Download or read book Hearing Beethoven written by Robin Wallace and published by University of Chicago Press. This book was released on 2021-10-06 with total page 294 pages. Available in PDF, EPUB and Kindle. Book excerpt: We're all familiar with the image of a fierce and scowling Beethoven, struggling doggedly to overcome his rapidly progressing deafness. That Beethoven continued to play and compose for more than a decade after he lost his hearing is often seen as an act of superhuman heroism. But the truth is that Beethoven's response to his deafness was entirely human. And by demystifying what he did, we can learn a great deal about Beethoven's music. Perhaps no one is better positioned to help us do so than Robin Wallace, who not only has dedicated his life to the music of Beethoven but also has close personal experience with deafness.

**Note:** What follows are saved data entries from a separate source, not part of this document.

Lemma step_new_code e s o ob n :
  wf s -> heap (step e s) !! o = Some ob -> (next_id s <= o)%nat ->
  _code ob = Some n -> _typecodes s <= n.
Proof.
  intros Hwf Hob Hle Hn.
  assert (Hold : heap s !! o = Some ob -> _typecodes s <= n).
  { intros Hlt%(wf_fresh s Hwf). lia. }
  destruct e as [c a|self idx|o'|o'|o'|]; cbn [step] in Hob.
  - rewrite construct_heap in Hob.
    by rewrite (call_new_code c a s o ob n).
  - rewrite getitem_unfold in Hob.
    destruct (_determine_array_spec idx) as [?|[ndim lay]]; [by apply Hold|].
    rewrite construct_heap in Hob.
    by rewrite (call_new_code _ _ s o ob n Hwf Hob).
  - apply Hold. by destruct (_ || _).
  - by apply Hold.
  - unfold reclaim in Hob. destruct (is_garbage s o'); [|by apply Hold].
    rewrite dealloc_heap in Hob by done.
    apply lookup_delete_Some in Hob as [_ Hob]. by apply Hold.
  - destruct (collect_spec s Hwf) as (Hheap & _).
    destruct (Hheap o) as [Heq|Heq]; rewrite Heq in Hob; [by apply Hold | done].
Qed.

(** ** Along any run of the program *)

Lemma steps_next_id s s' : steps s s' -> wf s -> (next_id s <= next_id s')%nat.
Proof.
  induction 1 as [|s s' e Hsteps IH]; [done|]. intros Hwf.
  pose proof (step_next_id e s' (wf_steps _ _ Hsteps Hwf)).
  specialize (IH Hwf). lia.
Qed.

Lemma steps_typecodes s s' : steps s s' -> wf s -> _typecodes s <= _typecodes s'.
Proof.
  induction 1 as [|s s' e Hsteps IH]; [done|]. intros Hwf.
  pose proof (step_typecodes e s' (wf_steps _ _ Hsteps Hwf)).
  specialize (IH Hwf). lia.
Qed.

(** An instance keeps its attributes, code included, for as long as it
    is alive, and an identity is never given to a second instance. *)
Lemma steps_frame s s' o :
  steps s s' -> wf s -> (o < next_id s)%nat ->
  heap s' !! o = heap s !! o \/ heap s' !! o = None.
Proof.
  induction 1 as [|s s' e Hsteps IH]; [by left|]. intros Hwf Hlt.
  pose proof (wf_steps _ _ Hsteps Hwf) as Hwf'.
  pose proof (steps_next_id _ _ Hsteps Hwf) as Hid.
  destruct (step_frame e s' o Hwf') as [-> | ->]; [lia | by apply IH | by right].
Qed.

Lemma steps_new_code s s' o ob n :
  steps s s' -> wf s -> heap s' !! o = Some ob -> (next_id s <= o)%nat ->
  _code ob = Some n -> _typecodes s <= n.
Proof.
  induction 1 as [|s s' e Hsteps IH]; intros Hwf Hob Hle Hn.
  - apply (wf_fresh s Hwf) in Hob. lia.
  - pose proof (wf_steps _ _ Hsteps Hwf) as Hwf'.
    destruct (decide (o < next_id s')%nat) as [Hlt|Hge].
    + destruct (step_frame e s' o Hwf' Hlt) as [Heq | Heq];
        rewrite Heq in Hob; [|done]. by apply IH.
    + pose proof (steps_typecodes _ _ Hsteps Hwf).
      pose proof (step_new_code e s' o ob n Hwf' Hob ltac:(lia) Hn). lia.
Qed.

One day, at the age of forty-four, Wallace's late wife, Barbara, found she couldn't hear out of her right ear-the result of radiation administered to treat a brain tumor early in life. Three years later, she lost hearing in her left ear as well. Over the eight and a half years that remained of her life, despite receiving a cochlear implant, Barbara didn't overcome her deafness or ever function again like a hearing person. Wallace shows here that Beethoven didn't do those things, either. Rather than heroically overcoming his deafness, as we're commonly led to believe, Beethoven accomplished something even more difficult and challenging: he adapted to his hearing loss and changed the way he interacted with music, revealing important aspects of its very nature in the process. Creating music became for Beethoven a visual and physical process, emanating from visual cues and from instruments that moved and vibrated. His deafness may have slowed him down, but it also led to works of unsurpassed profundity.